## The task
Go through the entries below and count the lines holding the word "JsonCurrentGlData". Reply with only the number, please.

The data START

(** [cc[key] = val]: the map is only reachable through the store's entry. *)
Definition write (goid : Z) (cc : glmap) : M gstate unit := on_gl (sset (getGoId goid) cc).

(* [runtime/gl/global.go:19-41] Init *)
Definition Init (goid : Z) : M gstate unit :=
  let goId := getGoId goid in
  glObj ← on_gl (sget goId);
  match glObj with
  | None =>
      _ ← on_gl (sset goId (∅ : glmap));
      debug ("init gl goId: " +:+ goId)
  | Some _ =>
      _ ← on_gl (sset goId (∅ : glmap));
      b ← gets log;
      let msg := "double INIT!init replace gl for goId: " +:+ goId in
      if b : bool then emit (EError msg) else emit (EStderr msg)
  end.

(* [runtime/gl/global.go:43-63] Close *)
Definition Close (goid : Z) : M gstate unit :=
  glObj ← getGl goid;
  match glObj with
  | None => mret tt
  | Some _ =>
      _ ← write goid ∅;
      _ ← on_gl (sremove (getGoId goid));
      debug ("clear gl goId:" +:+ getGoId goid)
  end.

(* [runtime/gl/global.go:66-69] Exist *)
Definition Exist (goid : Z) : M gstate bool :=
  glObj ← getGl goid; mret (bool_decide (is_Some glObj)).

(** The early return of the functions below when the goroutine has no data. *)
Definition with_gl {A} (goid : Z) (none : A) (k : glmap -> M gstate A) : M gstate A :=
  cc ← getGl goid; match cc with None => mret none | Some cc => k cc end.

(* [runtime/gl/global.go:71-77] Del *)
Definition Del (goid : Z) (k : key) : M gstate unit :=
  with_gl goid tt (fun cc => write goid (delete k cc)).

(* [runtime/gl/global.go:79-86] Get *)
Definition Get (goid : Z) (k : key) : M gstate (option value) :=
  with_gl goid None (fun cc => mret (cc !! k)).

(* [runtime/gl/global.go:88-101] BatchGet *)
Definition BatchGet (goid : Z) (ks : list key) : M gstate (option glmap) :=
  with_gl goid None (fun cc =>
    mret (Some (foldl (fun ret k => match cc !! k with
                                    | Some v => <[k := v]> ret
                                    | None => ret
                                    end) (∅ : glmap) ks))).

(* [runtime/gl/global.go:103-110] Set *)
Definition Set_ (goid : Z) (k : key) (v : value) : M gstate unit :=
  with_gl goid tt (fun cc => write goid (<[k := v]> cc)).

(* [runtime/gl/global.go:238-257] Incr *)
Definition Incr (goid : Z) (k : key) (count : Z) : M gstate Z :=
  with_gl goid (-1) (fun cc =>
    match cc !! k with
    | Some (VInt64 vc) => _ ← write goid (<[k := VInt64 (i64 (vc + count))]> cc); mret vc
    | _ => _ ← write goid (<[k := VInt64 count]> cc); mret 0
    end).

(* [runtime/gl/global.go:259-278] Decr *)
Definition Decr (goid : Z) (k : key) (count : Z) : M gstate Z :=
  with_gl goid (-1) (fun cc =>
    match cc !! k with
    | Some (VInt64 vc) => _ ← write goid (<[k := VInt64 (i64 (vc - count))]> cc); mret vc
    | _ => _ ← write goid (<[k := VInt64 (i64 (0 - count))]> cc); mret 0
    end).


(* [runtime/gl/global.go:222-224] IncrCost *)
Definition IncrCost (goid : Z) (k : key) (cost : Z) : M gstate Z :=
  Incr goid k (Z.quot cost Millisecond).
(* [runtime/gl/global.go:226-228] IncrCostKey *)
Definition IncrCostKey (goid : Z) (k : string) (cost : Z) : M gstate Z :=
  Incr goid (KStr (k +:+ "_cost")) (Z.quot cost Millisecond).
(* [runtime/gl/global.go:230-232] IncrCountKey *)
Definition IncrCountKey (goid : Z) (k : string) (val : Z) : M gstate Z :=
  Incr goid (KStr (k +:+ "_count")) val.
(* [runtime/gl/global.go:234-236] IncrFailKey *)
Definition IncrFailKey (goid : Z) (k : string) (val : Z) : M gstate Z :=
  Incr goid (KStr (k +:+ "_fail")) val.

(** The loops over a Go map take its entries in the order met. *)
Definition copy_visible (l : list (key * value)) : gmap string value :=
  foldl (fun ret kv => if hidden (kStr kv.1) then ret else <[kStr kv.1 := kv.2]> ret) ∅ l.

Definition json_entry (kv : key * value) : value :=
  if isPtrOrInterface kv.2 then VStr "@#" else kv.2.

Definition json_loop (skip : bool) (l : list (key * value)) (j : J) : J :=
  foldl (fun j kv => if skip && hidden (kStr kv.1) then j
                     else js_Set (kStr kv.1) (json_entry kv) j) j l.

(* [runtime/gl/global.go:112-138] GetCurrentGlData *)
Definition GetCurrentGlData (goid : Z) : M gstate (gmap string value) :=
  with_gl goid {["info" := VStr "no gl"]} (fun gl =>
    _ ← debug ("gid,gl = " +:+ getGoId goid);
    mret (copy_visible (map_to_list gl))).

(* [runtime/gl/global.go:140-169] JsonCurrentGlData *)
Definition JsonCurrentGlData (goid : Z) : M gstate J :=
  with_gl goid (js_Set "_info" (VStr "no gl") js_New) (fun gl =>
    _ ← debug ("json gl " +:+ getGoId goid);
    mret (json_loop true (map_to_list gl) js_New)).

(* [runtime/gl/global.go:171-197] GetGlData *)
Definition GetGlData (goid : Z) : M gstate J :=
  with_gl goid (js_Set "_info" (VStr "no gl") js_New) (fun gl =>
    _ ← debug ("json gl " +:+ getGoId goid);
    mret (json_loop false (map_to_list gl) js_New)).

Definition copy_entry (goid : Z) (k : string) (v : value) : M gstate unit :=
  if contains "cost" k then
    match v with
    | VInt64 valueInt => _ ← Incr goid (KStr k) valueInt; mret tt
    | _ => Set_ goid (KStr k) v
    end
  else Set_ goid (KStr k) v.

Fixpoint copy_loop (goid : Z) (l : list (string * value)) : M gstate unit :=
  match l with
  | [] => mret tt
  | (k, v) :: l' => _ ← copy_entry goid k v; copy_loop goid l'
  end.

(* [runtime/gl/global.go:199-211] CopyGlData *)
Definition CopyGlData (goid : Z) (glJsonObj : J) : M gstate unit :=
  copy_loop goid (map_to_list (MustMap glJsonObj)).
End ops.
Arguments gstate C : clear implicits.

(** ** Specification: one private machine per goroutine

    The calls of a goroutine act on its own optional map and on nothing else. *)

Inductive op (J : Type) : Type :=
| OInit | OClose | OExist | ODel (k : key) | OGet (k : key) | OBatchGet (ks : list key)
| OSet (k : key) (v : value) | OIncr (k : key) (count : Z) | ODecr (k : key) (count : Z)
| OIncrCost (k : key) (cost : Z) | OIncrCostKey (k : string) (cost : Z)
| OIncrCountKey (k : string) (val : Z) | OIncrFailKey (k : string) (val : Z)
| OCurrent | OJsonCurrent | OJson | OCopy (j : J).
Arguments OInit {J}. Arguments OClose {J}. Arguments OExist {J}. Arguments ODel {J} k.
Arguments OGet {J} k. Arguments OBatchGet {J} ks. Arguments OSet {J} k v.
Arguments OIncr {J} k count. Arguments ODecr {J} k count. Arguments OIncrCost {J} k cost.
Arguments OIncrCostKey {J} k cost. Arguments OIncrCountKey {J} k val.
Arguments OIncrFailKey {J} k val. Arguments OCurrent {J}. Arguments OJsonCurrent {J}.
Arguments OJson {J}. Arguments OCopy {J} j.

Inductive res (J : Type) : Type :=
| RUnit | RBool (b : bool) | RVal (v : option value) | RMap (m : option glmap) | RInt (z : Z)
| RData (m : gmap string value) | RJson (j : J).
Arguments RUnit {J}. Arguments RBool {J} b. Arguments RVal {J} v. Arguments RMap {J} m.
Arguments RInt {J} z. Arguments RData {J} m. Arguments RJson {J} j.

Definition counter (v : option value) : option Z :=
  match v with Some (VInt64 z) => Some z | _ => None end.

(** What [CopyGlData] makes of the entry [k] when [v] arrives over [old]. *)
Definition copy_val (k : string) (old : option value) (v : value) : value :=
  match v, counter old with
  | VInt64 z, Some o => if contains "cost" k then VInt64 (i64 (o + z)) else v
  | _, _ => v
  end.

Definition copy_merge (j : gmap string value) (cc : glmap) : glmap :=
  kmap KStr (map_imap (fun k v => Some (copy_val k (cc !! KStr k) v)) j) ∪ cc.

Section spec.
Context {J : Type} `{!SimpleJson J}.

The data END

## Task solution
2